Troisièmes noces, Tom Lanoye, La Différence, 2014 ..... (traduit par Alain van Crugten)

Maarten est un homosexuel cinquantenaire qui ne se remet pas de la mort de son compagnon, Gaëtan, quatre ans plus tôt. Lui-même est très malade, au chômage, aussi lorsqu'un homme lui propose, moyennant finances, de faire un mariage blanc avec Tamara une jeune femme noire, après moult hésitations, il accepte. Commence alors une cohabitation pas simple, compliquée par la présence et les questions des enquêteurs chargés de savoir si le mariage est un vrai ou une manœuvre pour régulariser Tamara. 

Maarten est un homme revenu de tout, désabusé qui n'a plus foi en rien et qui ne se remet pas de la mort de Gaëtan qu'il a accompagné jusqu'au bout. Ce livre est le récit de sa nouvelle vie avec Tamara, avec de très nombreux retours sur sa vie avec Gaëtan. Ce n'est pas un livre fondamentalement joyeux, mais Tom Lanoye manie autant et aussi bien le cynisme que la mélancolie, ou encore le réalisme et l'humour : "Ils [les voisins mormons] nous regardaient avec mépris, Gaëtan et moi, ils tenaient leur chien étroitement en laisse et ils se plaignaient quotidiennement chez l'épicier de la présence d'un dangereux pédophile à côté de leur porte. Ou plutôt, de deux pédophiles. Jusqu'au jour où ils ont vu l'épicier faire un French kiss à son petit ami derrière le comptoir des primeurs. Ce n'est pas pour rien que j'habite le quartier le plus hype de la ville. La hypetitude d'un quartier se mesure à l'aune des préférences sexuelles de ses épiciers." (p. 51/52). A noter également que la scène du "oui" à l'église et du baiser après l'échange des consentements est irrésistible de drôlerie : les hésitations du futur marié entrecoupées de souvenirs et l’impatience de la jeune épousée.

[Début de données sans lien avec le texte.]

(** C10. With [ENABLED] unset, [trigger_dag] raises [AttributeError] at
    its first statement: the only event is the read of the environment,
    and neither the request nor the dedup store is touched. *)
Theorem enabled_unset_raises g request w :
  environ_get (environ w) "ENABLED" = None ->
  let r := exec (trigger_dag g request) w in
  outcome r = Raised (AttributeError "'NoneType' object has no attribute 'lower'")
  /\ trace r = [(EnvironGet "ENABLED", None)]
  /\ final r = w
  /\ filter is_parse (trace r) = []
  /\ filter is_datastore (trace r) = [].
Proof.
  intros Hunset r. subst r. unfold trigger_dag. cbn. rewrite Hunset. cbn.
  repeat split; reflexivity.
Qed.

(** ** The lock discipline of every run *)

Lemma held_throughout_absent p held tr :
  existsb p tr = false -> held_throughout p held tr = true.
Proof.
  revert held. induction tr as [| ev rest IH]; intros held H; cbn in *.
  - reflexivity.
  - apply orb_false_elim in H as [Hev Hrest]. rewrite Hev, IH; auto.
Qed.

Lemma quiet_no_lock tr : forallb is_quiet tr = true -> existsb is_lock tr = false.
Proof.
  induction tr as [| ev rest IH]; cbn; [reflexivity |].
  intros H. apply andb_prop in H as [Hev Hrest]. unfold is_quiet in Hev.
  apply andb_prop in Hev as [Hl _]. apply negb_true_iff in Hl.
  rewrite Hl. auto.
Qed.

Lemma quiet_no_insert tr : forallb is_quiet tr = true -> existsb is_insert tr = false.
Proof.
  induction tr as [| ev rest IH]; cbn; [reflexivity |].
  intros H. apply andb_prop in H as [Hev Hrest]. unfold is_quiet in Hev.
  apply andb_prop in Hev as [_ Hi]. apply negb_true_iff in Hi.
  rewrite Hi. auto.
Qed.

Lemma downstream_absent (p : Event -> bool) tr :
  (forall ev, is_downstream ev = true -> p ev = false) ->
  forallb is_downstream tr = true -> existsb p tr = false.
Proof.
  intros Hp. induction tr as [| ev rest IH]; cbn; [reflexivity |].
  intros H. apply andb_prop in H as [Hev Hrest]. rewrite (Hp ev Hev). auto.
Qed.

(** [parse_notification] makes no call. *)
Lemma parse_notification_pure request_json w :
  trace (exec (parse_notification request_json) w) = [].
Proof.
  assert (H : Frame (fun _ => false) (parse_notification request_json)).
  { unfold parse_notification. cbn [bind ret Monad_Prog]. frame. }
  destruct (H w) as [_ Hall].
  destruct (trace (exec (parse_notification request_json) w)); [reflexivity |].
  discriminate.
Qed.

(** The parsing step changes nothing, and where it hands on an identifier
    the body is an envelope: an object whose ["message"] is an object
    with a ["messageId"]. *)
Lemma parse_notification_envelope request_json w :
  final (exec (parse_notification request_json) w) = w
  /\ forall mid attributes,
       outcome (exec (parse_notification request_json) w)
       = Returned (inr (mid, attributes)) ->
       exists members msg,
         request_json = JObj members
         /\ Py.lookup members "message" = Some (JObj msg)
         /\ Py.lookup msg "messageId" = Some mid
         /\ attributes = match Py.lookup msg "attributes" with
                         | Some a => a
                         | None => JObj []
                         end.
Proof.
  unfold parse_notification. cbn [bind ret Monad_Prog].
  rewrite exec_bind. unfold then_run.
  destruct (Py.truthy request_json);
    [rewrite exec_lift;
     destruct (PyOp.contains request_json "message") as [e | [|]] |];
    cbn [outcome final trace exec];
    try (split; [reflexivity | intros mid attributes H; discriminate]).
  rewrite exec_bind, exec_lift. unfold then_run.
  destruct (PyOp.getitem request_json "message") as [e | message] eqn:Emsg;
    cbn [outcome final trace];
    [split; [reflexivity | intros mid attributes H; discriminate] |].
  rewrite exec_bind, exec_lift. unfold then_run.
  destruct (PyOp.getitem message "messageId") as [e | mid] eqn:Emid;
    cbn [outcome final trace];
    [split; [reflexivity | intros ? ? H; discriminate] |].
  rewrite exec_bind, exec_lift. unfold then_run.
  destruct (PyOp.get_default message "attributes" (JObj [])) as [e | attrs] eqn:Eattr;
    cbn [outcome final trace exec];
    [split; [reflexivity | intros ? ? H; discriminate] |].
  split; [reflexivity |].
  intros mid' attributes [= <- <-].
  destruct request_json as [| | | | | members]; try discriminate.
  destruct message as [| | | | | msg]; try discriminate.
  exists members, msg. unfold PyOp.getitem, PyOp.get_default in *.
  destruct (Py.lookup members "message") as [x |]; [| discriminate].
  injection Emsg as ->.
  destruct (Py.lookup msg "messageId") as [x |]; [| discriminate].
  injection Emid as ->.
  injection Eattr as <-.
  repeat split; reflexivity.
Qed.

(** Where the dedup query answers "no row", the engine was up, the count
    was zero and the world is as before. *)
Lemma message_id_exists_absent mid w :
  final (exec (message_id_exists mid) w) = w
  /\ (outcome (exec (message_id_exists mid) w) = Returned false ->
      engine_fault w = None
      /\ exists n, count_rows mid w = inr n /\ (0 <? n) = false).
Proof.
  unfold message_id_exists, session_scope. cbn.
  destruct (engine_fault w) as [e |]; cbn; [split; [reflexivity | discriminate] |].
  destruct (count_rows mid w) as [e | n]; cbn;
    [split; [reflexivity | discriminate] |].
  split; [destruct (0 <? n); reflexivity |].
  intros H. split; [reflexivity |]. exists n. split; [reflexivity |].
  destruct (0 <? n); [discriminate | reflexivity].
Qed.

Lemma downstream_not_lock ev : is_downstream ev = true -> is_lock ev = false.
Proof. destruct ev as [[] [e |]]; cbn; congruence. Qed.

Lemma count_rows_zero mid w n :
  count_rows mid w = inr n -> (0 <? n) = false -> n = 0.
Proof.
  unfold count_rows.
  destruct (adapt mid) as [e | [t | |]]; try discriminate;
    intros [= <-] H; [| reflexivity].
  apply Z.ltb_ge in H. lia.
Qed.

Lemma count_zero_no_rows m w :
  count_rows (JStr m) w = inr 0 ->
  PyStr.has_nul m = false /\ rows_with m (pubsub_history w) = [].
Proof.
  unfold count_rows, adapt.
  destruct (PyStr.has_nul m); [discriminate |].
  intros [= H]. split; [reflexivity |].
  destruct (rows_with m (pubsub_history w)); [reflexivity | discriminate].
Qed.

(** The dedup query in every world: it neither locks nor inserts, and
    where it answers "no row" it has run to its end. *)
Lemma message_id_exists_trace mid w :
  let r := exec (message_id_exists mid) w in
  forallb is_quiet (trace r) = true
  /\ (outcome r = Returned false ->
      trace r = [(GetEngine, None); (QueryCount mid, None);
                 (Commit [], None); (Close, None)]).
Proof.
  unfold message_id_exists, session_scope. cbn.
  destruct (engine_fault w) as [e |]; cbn; [split; [reflexivity | discriminate] |].
  destruct (count_rows mid w) as [e | n]; cbn; [split; [reflexivity | discriminate] |].
  destruct (0 <? n); cbn; split; reflexivity.
Qed.

(** Lock, insert and trigger in every world: an insert comes right after
    the granted lock, and the lock statement, where it is reached, is the
    second call, after the engine of the new session. *)
Lemma claim_and_trigger_trace g mid attributes w :
  let tr := trace (exec (claim_and_trigger g mid attributes) w) in
  held_throughout is_insert false tr = true
  /\ (existsb is_lock tr = true ->
      exists o rest,
        tr = (GetEngine, None) :: (LockTableNowait, o) :: rest
        /\ existsb is_lock rest = false).
Proof.
  assert (Hdown : forall t,
    let rest := trace (exec (trigger_if_matching g mid attributes) (insert_row t w)) in
    held_throughout is_insert false rest = true /\ existsb is_lock rest = false).
  { intros t.
    destruct (Frame_trigger_if_matching g mid attributes (insert_row t w))
      as [_ Hd].
    split.
    - apply held_throughout_absent.
      apply (downstream_absent _ _ downstream_not_insert Hd).
    - apply (downstream_absent _ _ downstream_not_lock Hd). }
  unfold claim_and_trigger, lock_pubsub_history. cbn.
  destruct (engine_fault w) as [e |]; cbn; [split; [reflexivity | discriminate] |].
  destruct (lock_attempt w) as [e |]; cbn.
  - destruct e as [| | | [code |] | | | | |]; cbn;
      try (split; [reflexivity | intros _; do 2 eexists; split; reflexivity]).
    destruct (String.eqb code "55P03"); cbn;
      (split; [reflexivity | intros _; do 2 eexists; split; reflexivity]).
  - destruct (adapt mid) as [e | [t | |]]; cbn;
      try (split; [reflexivity | intros _; do 2 eexists; split; reflexivity]).
    + destruct (Hdown t) as [Hins Hlock].
      split; [exact Hins |].
      intros _. do 2 eexists. split; [reflexivity |]. exact Hlock.
    + destruct (typed_assignment w mid) as [e | t]; cbn;
        try (split; [reflexivity | intros _; do 2 eexists; split; reflexivity]).
      destruct (Hdown t) as [Hins Hlock].
      split; [exact Hins |].
      intros _. do 2 eexists. split; [reflexivity |]. exact Hlock.
Qed.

Malgré sa misanthropie, Maarten va devoir habiter avec Tamara qui abandonne sa timidité pour s'imposer dans la maison. Petit à petit, en des pages magnifiques, chacun s'apprivoise, découvre l'autre et se dévoile, pudique ou impudique, met à nu ses peurs, ses faiblesses, ses angoisses, ses forces. Dans un premier temps, c'est Maarten qui se montre, puis il apprend à découvrir Tamara, peut-être pas si faible et victime qu'elle veut bien le montrer. 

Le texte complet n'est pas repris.